# Task objective:
Where the records below show a line containing "(NL +:+ unlines ([x;", start copying; end with the line containing "intros i [n", and copy it too.

Data records:
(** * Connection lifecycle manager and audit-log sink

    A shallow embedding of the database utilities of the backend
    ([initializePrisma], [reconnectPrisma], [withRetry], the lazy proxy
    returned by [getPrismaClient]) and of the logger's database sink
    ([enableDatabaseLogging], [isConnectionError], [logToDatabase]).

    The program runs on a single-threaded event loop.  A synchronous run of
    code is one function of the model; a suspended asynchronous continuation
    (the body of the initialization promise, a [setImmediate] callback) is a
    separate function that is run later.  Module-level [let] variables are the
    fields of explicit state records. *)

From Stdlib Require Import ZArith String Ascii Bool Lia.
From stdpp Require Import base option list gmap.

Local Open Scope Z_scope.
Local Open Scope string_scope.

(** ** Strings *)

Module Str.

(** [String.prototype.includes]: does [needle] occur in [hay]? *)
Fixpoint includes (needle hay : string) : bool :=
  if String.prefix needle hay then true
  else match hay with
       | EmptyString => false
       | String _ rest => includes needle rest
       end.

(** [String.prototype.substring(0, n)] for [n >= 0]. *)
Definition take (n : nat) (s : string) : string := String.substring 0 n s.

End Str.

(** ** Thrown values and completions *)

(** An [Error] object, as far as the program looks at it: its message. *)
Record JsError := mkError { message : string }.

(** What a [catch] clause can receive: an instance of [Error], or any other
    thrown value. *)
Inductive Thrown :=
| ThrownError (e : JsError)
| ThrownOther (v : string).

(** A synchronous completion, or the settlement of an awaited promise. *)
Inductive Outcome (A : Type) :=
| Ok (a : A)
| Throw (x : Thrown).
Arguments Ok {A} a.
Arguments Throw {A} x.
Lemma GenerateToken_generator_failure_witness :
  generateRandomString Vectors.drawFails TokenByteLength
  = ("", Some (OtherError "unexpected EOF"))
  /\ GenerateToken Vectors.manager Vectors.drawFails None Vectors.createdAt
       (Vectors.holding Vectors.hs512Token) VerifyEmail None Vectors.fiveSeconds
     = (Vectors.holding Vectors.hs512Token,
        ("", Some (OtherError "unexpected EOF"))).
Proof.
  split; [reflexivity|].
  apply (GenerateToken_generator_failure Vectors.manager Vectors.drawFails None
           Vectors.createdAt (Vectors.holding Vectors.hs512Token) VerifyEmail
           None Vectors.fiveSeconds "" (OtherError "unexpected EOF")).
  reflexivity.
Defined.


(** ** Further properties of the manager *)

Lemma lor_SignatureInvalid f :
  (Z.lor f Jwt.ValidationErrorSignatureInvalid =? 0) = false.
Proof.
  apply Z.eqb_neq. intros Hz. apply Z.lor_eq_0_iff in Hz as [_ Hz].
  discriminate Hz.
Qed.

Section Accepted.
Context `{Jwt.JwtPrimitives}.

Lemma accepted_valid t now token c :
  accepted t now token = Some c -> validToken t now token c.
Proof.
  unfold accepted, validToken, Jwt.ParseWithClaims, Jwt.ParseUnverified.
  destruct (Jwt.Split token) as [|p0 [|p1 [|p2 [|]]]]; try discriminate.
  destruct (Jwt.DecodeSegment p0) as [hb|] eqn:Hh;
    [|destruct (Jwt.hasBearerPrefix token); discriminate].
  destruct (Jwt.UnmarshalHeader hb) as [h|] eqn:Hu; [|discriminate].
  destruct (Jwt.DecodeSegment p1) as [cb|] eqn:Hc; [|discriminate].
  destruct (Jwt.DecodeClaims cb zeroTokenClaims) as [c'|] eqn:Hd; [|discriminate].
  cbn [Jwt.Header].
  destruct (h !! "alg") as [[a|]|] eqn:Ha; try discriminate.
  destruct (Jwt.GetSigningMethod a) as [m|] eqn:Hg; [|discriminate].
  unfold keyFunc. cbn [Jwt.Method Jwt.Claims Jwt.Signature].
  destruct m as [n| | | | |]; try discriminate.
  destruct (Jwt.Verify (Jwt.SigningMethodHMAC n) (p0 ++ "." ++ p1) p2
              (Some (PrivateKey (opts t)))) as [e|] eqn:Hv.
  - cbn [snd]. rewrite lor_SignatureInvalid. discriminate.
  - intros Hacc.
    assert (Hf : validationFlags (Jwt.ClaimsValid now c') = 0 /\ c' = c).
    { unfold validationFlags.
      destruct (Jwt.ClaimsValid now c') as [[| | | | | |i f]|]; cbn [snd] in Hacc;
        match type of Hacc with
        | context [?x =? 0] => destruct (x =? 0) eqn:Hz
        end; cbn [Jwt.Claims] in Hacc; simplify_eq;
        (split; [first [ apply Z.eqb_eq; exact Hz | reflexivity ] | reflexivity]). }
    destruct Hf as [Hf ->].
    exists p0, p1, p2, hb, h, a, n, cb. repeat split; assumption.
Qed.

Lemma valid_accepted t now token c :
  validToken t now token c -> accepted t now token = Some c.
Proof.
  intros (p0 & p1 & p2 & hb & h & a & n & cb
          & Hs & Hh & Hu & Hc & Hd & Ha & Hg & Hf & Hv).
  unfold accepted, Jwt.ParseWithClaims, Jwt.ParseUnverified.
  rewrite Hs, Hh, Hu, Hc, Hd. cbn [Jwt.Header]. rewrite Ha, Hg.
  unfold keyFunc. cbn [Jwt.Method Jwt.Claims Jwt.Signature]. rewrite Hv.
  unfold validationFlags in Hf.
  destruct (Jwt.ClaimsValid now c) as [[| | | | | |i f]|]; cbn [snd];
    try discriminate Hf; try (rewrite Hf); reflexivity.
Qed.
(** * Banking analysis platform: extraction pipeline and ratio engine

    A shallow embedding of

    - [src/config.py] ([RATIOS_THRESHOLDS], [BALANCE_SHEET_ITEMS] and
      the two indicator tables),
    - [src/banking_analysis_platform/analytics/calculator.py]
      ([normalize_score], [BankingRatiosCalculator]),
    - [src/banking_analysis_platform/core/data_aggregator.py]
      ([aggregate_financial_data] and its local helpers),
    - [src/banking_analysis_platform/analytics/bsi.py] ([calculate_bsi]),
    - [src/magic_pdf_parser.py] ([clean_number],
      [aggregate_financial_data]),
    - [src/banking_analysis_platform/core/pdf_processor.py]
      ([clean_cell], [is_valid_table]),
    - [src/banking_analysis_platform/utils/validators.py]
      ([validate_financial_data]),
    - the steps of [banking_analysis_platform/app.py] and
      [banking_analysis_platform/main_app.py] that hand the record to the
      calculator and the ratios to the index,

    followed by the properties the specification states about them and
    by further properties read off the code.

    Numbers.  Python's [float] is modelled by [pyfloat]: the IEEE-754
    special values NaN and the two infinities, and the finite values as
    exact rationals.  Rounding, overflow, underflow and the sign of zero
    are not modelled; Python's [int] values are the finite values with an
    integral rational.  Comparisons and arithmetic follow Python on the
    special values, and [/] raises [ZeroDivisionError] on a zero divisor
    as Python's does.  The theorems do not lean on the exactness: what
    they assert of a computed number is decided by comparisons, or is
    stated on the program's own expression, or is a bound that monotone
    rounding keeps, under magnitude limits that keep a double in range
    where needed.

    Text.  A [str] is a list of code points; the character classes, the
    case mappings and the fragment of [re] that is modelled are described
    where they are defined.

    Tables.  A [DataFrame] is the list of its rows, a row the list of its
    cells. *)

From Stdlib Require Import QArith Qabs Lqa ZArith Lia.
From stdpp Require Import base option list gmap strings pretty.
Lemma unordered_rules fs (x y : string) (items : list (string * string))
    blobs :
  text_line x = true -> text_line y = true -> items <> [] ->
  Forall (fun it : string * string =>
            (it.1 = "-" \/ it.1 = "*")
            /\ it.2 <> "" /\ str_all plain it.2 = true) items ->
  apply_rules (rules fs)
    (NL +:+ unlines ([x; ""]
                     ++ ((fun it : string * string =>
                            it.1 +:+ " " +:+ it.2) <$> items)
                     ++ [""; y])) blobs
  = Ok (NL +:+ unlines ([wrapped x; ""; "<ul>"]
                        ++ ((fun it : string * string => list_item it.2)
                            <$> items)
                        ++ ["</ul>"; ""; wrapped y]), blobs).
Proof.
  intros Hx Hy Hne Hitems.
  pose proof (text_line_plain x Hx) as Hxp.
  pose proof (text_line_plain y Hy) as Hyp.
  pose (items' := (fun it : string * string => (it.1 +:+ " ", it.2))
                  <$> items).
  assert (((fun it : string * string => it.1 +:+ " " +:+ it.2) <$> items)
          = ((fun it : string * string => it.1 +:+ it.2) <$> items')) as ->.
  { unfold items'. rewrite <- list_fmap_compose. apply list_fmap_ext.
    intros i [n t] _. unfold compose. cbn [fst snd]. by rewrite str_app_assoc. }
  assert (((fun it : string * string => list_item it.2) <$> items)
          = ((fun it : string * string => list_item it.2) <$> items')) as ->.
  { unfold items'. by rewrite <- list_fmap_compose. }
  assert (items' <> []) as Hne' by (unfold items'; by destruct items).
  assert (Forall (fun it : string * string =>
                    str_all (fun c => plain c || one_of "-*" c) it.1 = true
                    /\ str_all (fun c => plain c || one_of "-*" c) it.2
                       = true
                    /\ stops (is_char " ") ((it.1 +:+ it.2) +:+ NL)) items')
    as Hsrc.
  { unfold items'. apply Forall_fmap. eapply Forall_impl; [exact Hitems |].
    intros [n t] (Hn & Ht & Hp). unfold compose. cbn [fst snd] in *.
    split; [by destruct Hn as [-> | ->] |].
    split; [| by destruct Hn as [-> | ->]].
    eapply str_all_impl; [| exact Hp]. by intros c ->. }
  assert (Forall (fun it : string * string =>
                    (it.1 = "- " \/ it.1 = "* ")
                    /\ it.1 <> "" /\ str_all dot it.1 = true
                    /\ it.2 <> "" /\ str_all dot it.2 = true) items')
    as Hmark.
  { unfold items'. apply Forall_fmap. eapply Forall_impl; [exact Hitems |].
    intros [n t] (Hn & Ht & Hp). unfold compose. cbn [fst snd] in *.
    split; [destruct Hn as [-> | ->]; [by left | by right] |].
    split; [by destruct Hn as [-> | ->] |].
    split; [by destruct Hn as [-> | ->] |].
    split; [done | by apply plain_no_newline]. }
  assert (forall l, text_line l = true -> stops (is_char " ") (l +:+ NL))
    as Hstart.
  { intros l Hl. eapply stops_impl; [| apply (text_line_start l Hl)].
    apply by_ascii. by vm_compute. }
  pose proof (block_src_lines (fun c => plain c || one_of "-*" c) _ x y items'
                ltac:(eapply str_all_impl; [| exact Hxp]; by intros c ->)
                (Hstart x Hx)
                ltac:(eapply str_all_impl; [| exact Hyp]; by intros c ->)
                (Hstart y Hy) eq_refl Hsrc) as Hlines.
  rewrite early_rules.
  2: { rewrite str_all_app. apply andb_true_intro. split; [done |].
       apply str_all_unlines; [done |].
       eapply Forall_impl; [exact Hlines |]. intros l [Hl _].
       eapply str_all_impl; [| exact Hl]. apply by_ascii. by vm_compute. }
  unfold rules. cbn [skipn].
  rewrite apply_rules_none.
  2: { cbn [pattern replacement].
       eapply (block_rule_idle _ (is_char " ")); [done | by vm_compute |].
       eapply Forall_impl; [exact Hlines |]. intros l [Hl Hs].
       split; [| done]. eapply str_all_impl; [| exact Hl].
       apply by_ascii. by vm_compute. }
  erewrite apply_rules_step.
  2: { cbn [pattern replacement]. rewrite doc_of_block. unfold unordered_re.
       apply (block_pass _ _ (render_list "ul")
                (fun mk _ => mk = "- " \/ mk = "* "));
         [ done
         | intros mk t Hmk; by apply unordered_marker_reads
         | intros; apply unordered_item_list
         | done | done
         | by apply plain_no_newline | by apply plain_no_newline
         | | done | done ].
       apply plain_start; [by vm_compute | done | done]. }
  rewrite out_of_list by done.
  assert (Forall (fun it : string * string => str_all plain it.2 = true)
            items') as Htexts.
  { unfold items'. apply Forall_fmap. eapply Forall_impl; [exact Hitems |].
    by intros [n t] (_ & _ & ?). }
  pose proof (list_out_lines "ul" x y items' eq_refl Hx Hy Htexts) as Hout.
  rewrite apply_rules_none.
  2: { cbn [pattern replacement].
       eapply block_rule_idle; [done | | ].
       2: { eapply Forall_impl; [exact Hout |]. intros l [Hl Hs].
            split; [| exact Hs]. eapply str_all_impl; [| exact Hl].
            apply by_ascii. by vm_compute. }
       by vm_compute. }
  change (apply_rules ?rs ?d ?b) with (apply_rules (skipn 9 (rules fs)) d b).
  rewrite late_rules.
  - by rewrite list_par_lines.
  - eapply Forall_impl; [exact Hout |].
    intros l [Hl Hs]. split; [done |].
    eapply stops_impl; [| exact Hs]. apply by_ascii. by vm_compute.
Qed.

# Response:
    (NL +:+ unlines ([x; ""]
                     ++ ((fun it : string * string =>
                            it.1 +:+ " " +:+ it.2) <$> items)
                     ++ [""; y])) blobs
  = Ok (NL +:+ unlines ([wrapped x; ""; "<ul>"]
                        ++ ((fun it : string * string => list_item it.2)
                            <$> items)
                        ++ ["</ul>"; ""; wrapped y]), blobs).
Proof.
  intros Hx Hy Hne Hitems.
  pose proof (text_line_plain x Hx) as Hxp.
  pose proof (text_line_plain y Hy) as Hyp.
  pose (items' := (fun it : string * string => (it.1 +:+ " ", it.2))
                  <$> items).
  assert (((fun it : string * string => it.1 +:+ " " +:+ it.2) <$> items)
          = ((fun it : string * string => it.1 +:+ it.2) <$> items')) as ->.
  { unfold items'. rewrite <- list_fmap_compose. apply list_fmap_ext.
    intros i [n t] _. unfold compose. cbn [fst snd]. by rewrite str_app_assoc. }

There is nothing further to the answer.